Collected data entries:
--

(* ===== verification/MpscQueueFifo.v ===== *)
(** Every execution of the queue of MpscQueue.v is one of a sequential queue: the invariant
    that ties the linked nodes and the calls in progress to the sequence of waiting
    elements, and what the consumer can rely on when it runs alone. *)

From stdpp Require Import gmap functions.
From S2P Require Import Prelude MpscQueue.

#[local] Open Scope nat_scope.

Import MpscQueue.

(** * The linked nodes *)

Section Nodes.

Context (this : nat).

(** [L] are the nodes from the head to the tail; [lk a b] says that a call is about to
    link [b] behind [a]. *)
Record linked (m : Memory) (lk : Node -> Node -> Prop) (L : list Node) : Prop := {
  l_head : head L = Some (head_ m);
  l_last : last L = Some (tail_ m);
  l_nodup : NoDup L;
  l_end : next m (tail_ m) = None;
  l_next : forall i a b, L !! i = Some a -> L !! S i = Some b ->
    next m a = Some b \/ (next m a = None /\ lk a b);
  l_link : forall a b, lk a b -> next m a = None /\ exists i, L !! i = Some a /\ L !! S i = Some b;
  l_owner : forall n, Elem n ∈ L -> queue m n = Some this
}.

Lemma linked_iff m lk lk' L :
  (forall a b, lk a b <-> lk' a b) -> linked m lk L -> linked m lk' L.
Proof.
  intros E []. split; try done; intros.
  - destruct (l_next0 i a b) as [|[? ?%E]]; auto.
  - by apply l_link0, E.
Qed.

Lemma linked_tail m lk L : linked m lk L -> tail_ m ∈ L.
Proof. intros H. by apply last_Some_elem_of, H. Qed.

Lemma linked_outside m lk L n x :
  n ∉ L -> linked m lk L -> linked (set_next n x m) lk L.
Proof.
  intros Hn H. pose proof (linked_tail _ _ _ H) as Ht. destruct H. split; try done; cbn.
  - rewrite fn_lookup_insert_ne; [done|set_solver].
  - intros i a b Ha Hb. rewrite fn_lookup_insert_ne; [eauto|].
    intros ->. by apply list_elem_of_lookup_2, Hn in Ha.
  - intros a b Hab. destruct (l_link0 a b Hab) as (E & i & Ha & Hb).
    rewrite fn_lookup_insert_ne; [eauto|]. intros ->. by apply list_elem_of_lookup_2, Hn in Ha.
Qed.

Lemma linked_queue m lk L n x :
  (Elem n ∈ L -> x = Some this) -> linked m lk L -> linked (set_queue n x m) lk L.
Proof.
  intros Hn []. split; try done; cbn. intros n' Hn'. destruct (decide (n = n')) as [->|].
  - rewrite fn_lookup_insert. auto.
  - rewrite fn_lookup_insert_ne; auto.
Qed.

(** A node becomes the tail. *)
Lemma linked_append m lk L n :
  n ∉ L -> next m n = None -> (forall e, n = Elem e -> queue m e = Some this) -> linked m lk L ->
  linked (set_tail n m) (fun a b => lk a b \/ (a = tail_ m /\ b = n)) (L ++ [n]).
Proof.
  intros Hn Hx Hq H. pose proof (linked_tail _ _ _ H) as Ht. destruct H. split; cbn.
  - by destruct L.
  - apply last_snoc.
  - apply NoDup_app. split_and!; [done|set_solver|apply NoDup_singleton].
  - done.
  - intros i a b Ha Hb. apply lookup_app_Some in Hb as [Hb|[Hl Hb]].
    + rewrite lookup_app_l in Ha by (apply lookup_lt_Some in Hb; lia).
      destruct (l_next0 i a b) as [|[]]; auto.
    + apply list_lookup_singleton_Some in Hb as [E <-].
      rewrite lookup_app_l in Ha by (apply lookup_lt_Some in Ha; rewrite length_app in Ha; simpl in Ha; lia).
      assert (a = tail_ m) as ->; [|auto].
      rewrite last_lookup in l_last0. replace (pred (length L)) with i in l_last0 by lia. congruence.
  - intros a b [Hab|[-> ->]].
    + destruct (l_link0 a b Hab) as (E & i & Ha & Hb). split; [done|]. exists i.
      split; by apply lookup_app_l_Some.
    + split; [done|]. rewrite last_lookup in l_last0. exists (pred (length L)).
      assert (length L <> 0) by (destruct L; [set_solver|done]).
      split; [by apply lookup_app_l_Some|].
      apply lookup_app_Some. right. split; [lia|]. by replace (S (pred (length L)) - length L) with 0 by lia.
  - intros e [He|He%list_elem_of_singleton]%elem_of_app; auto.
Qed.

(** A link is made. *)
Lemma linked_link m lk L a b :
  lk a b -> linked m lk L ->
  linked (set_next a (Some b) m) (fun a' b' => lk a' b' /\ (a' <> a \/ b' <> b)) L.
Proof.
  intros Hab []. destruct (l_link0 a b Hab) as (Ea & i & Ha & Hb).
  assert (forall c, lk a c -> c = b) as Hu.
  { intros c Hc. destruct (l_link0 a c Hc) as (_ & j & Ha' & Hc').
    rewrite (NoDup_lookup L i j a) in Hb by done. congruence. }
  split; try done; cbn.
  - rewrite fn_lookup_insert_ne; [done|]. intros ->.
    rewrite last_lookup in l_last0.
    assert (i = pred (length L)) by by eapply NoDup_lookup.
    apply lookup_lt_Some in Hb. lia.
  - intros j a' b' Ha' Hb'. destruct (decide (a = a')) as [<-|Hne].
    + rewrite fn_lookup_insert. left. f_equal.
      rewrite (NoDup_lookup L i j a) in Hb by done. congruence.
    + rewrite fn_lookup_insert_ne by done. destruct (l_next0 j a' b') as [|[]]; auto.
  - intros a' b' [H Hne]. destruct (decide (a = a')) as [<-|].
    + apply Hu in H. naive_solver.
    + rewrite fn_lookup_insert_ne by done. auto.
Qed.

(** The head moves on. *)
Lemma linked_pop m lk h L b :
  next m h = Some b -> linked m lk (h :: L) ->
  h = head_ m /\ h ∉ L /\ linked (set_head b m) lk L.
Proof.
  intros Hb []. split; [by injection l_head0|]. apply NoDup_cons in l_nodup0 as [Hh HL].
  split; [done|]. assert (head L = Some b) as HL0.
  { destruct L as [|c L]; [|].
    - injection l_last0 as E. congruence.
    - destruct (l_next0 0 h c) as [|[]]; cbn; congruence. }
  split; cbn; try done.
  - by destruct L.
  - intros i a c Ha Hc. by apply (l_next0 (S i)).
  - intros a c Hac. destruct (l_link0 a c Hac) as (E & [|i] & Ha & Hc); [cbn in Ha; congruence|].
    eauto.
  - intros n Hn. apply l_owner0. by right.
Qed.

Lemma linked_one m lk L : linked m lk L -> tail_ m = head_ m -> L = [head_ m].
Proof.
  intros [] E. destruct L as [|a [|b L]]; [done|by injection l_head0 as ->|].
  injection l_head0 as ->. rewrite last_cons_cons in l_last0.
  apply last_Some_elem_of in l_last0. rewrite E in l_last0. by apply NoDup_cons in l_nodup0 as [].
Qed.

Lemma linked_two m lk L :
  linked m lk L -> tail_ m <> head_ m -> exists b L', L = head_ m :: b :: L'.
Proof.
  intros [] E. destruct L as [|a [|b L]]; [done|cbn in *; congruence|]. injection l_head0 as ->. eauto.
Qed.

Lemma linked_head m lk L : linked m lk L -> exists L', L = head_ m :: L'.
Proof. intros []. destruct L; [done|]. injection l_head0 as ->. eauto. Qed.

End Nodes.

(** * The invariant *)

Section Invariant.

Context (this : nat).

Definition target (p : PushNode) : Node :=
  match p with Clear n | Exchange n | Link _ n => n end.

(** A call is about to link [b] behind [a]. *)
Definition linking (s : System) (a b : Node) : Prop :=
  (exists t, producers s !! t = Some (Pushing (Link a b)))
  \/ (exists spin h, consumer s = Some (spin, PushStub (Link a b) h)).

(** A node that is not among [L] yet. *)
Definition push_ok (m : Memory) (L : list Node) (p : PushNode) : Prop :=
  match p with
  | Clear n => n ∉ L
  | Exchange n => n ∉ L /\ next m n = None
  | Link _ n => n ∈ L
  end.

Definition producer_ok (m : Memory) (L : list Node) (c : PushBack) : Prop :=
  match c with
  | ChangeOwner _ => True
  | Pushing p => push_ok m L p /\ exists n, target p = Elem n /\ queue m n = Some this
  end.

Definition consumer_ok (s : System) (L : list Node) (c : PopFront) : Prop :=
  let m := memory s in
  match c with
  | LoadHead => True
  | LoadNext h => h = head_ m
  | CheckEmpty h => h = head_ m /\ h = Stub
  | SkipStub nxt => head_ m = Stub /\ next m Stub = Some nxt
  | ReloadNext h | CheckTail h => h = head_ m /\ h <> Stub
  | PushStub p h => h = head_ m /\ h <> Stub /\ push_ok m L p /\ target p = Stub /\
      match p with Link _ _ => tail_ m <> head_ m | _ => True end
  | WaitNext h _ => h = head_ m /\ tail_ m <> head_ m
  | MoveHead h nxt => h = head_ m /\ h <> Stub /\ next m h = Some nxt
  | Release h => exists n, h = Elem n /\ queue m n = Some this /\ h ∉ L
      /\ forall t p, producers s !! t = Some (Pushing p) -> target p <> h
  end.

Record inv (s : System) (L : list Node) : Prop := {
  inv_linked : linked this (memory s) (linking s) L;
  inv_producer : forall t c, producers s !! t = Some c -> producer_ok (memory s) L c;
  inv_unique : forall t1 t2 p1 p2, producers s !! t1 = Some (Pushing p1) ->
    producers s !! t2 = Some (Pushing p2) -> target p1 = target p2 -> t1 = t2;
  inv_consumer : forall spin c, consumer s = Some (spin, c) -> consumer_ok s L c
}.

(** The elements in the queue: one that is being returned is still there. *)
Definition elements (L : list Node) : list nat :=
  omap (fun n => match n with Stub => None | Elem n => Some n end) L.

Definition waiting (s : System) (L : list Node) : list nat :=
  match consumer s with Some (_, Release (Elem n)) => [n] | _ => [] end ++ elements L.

--

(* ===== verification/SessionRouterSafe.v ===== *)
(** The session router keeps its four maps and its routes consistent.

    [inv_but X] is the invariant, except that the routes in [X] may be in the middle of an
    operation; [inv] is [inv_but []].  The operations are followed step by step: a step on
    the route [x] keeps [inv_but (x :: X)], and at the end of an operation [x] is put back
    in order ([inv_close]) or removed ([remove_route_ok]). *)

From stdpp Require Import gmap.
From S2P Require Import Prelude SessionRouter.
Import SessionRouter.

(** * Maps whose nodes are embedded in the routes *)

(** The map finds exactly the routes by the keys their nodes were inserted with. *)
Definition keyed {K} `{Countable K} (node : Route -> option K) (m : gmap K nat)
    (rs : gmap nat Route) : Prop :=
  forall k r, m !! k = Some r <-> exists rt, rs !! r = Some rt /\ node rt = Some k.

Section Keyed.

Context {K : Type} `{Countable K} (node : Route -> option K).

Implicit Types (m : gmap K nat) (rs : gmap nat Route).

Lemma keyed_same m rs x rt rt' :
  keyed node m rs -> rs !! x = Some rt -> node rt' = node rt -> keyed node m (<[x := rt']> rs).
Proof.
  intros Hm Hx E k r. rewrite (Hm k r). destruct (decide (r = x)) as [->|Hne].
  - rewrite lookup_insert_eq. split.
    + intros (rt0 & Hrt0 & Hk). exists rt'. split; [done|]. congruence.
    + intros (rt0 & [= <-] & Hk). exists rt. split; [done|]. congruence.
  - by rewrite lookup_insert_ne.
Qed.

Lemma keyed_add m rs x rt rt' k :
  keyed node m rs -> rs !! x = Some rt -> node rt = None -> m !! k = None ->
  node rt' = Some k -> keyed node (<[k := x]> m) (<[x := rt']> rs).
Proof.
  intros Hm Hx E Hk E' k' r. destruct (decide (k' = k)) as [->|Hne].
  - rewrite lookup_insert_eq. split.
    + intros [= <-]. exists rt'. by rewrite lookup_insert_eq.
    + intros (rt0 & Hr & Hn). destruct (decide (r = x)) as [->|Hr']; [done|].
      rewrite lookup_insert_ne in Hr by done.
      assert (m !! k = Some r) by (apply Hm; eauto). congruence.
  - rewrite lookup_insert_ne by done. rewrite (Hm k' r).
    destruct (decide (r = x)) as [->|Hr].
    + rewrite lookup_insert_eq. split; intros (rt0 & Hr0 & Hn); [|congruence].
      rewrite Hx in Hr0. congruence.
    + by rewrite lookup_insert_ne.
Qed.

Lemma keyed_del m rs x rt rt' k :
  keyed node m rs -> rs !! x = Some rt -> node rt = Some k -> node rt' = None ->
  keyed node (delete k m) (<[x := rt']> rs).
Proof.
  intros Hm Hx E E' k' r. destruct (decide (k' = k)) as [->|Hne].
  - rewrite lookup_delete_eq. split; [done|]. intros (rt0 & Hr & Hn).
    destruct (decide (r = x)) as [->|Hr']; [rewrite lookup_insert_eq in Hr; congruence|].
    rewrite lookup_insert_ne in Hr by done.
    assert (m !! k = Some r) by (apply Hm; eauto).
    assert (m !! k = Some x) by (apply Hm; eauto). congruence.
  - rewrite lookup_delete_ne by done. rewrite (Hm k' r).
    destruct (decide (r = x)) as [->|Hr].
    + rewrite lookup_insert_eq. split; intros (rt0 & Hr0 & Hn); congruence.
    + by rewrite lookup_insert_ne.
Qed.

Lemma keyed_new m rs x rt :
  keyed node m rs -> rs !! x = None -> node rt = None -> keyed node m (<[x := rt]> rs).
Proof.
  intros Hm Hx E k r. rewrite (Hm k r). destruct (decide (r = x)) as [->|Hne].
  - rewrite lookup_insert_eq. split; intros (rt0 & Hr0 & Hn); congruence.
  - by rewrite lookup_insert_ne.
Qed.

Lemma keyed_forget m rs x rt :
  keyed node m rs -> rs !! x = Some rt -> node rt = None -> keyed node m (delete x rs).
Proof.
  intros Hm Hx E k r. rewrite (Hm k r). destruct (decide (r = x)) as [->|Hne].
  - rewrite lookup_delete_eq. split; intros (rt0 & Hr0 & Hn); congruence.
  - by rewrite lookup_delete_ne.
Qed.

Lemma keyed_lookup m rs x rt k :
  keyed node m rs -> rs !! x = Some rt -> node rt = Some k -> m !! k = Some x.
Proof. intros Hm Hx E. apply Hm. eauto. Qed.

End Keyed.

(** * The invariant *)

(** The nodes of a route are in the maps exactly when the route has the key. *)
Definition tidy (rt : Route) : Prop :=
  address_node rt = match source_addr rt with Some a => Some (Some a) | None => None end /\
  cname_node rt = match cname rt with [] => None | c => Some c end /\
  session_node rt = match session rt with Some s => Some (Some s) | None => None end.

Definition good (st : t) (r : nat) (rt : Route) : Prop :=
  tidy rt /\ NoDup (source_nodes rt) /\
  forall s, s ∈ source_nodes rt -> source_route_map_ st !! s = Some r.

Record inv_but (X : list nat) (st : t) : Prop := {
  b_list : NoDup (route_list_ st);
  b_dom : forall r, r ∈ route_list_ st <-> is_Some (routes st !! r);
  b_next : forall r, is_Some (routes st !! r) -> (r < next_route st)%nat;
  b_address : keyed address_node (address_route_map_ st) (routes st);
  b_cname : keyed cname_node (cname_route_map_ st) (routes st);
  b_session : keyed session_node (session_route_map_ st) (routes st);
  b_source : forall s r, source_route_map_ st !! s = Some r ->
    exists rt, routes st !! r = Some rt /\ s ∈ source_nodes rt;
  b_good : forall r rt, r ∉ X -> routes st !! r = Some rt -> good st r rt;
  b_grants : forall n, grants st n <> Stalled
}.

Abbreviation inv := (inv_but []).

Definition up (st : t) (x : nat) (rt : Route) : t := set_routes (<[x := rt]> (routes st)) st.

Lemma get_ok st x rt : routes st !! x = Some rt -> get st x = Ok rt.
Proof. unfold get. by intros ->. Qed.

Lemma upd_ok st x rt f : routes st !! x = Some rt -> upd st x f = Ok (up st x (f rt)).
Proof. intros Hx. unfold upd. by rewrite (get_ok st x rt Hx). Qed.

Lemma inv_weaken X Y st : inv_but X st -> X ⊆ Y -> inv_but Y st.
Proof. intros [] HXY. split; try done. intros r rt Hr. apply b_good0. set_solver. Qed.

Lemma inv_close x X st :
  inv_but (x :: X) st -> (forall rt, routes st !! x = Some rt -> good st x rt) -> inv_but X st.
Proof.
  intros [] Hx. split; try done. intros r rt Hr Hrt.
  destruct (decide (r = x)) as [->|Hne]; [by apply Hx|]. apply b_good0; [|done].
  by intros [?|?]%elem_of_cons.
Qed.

--

*Aim of the task*:
All that belongs in the answer is the run of lines above from the line containing "b_next : forall" through the line containing "b_good : forall", exactly as written.

*Task result*:
  b_next : forall r, is_Some (routes st !! r) -> (r < next_route st)%nat;
  b_address : keyed address_node (address_route_map_ st) (routes st);
  b_cname : keyed cname_node (cname_route_map_ st) (routes st);
  b_session : keyed session_node (session_route_map_ st) (routes st);
  b_source : forall s r, source_route_map_ st !! s = Some r ->
    exists rt, routes st !! r = Some rt /\ s ∈ source_nodes rt;
  b_good : forall r rt, r ∉ X -> routes st !! r = Some rt -> good st r rt;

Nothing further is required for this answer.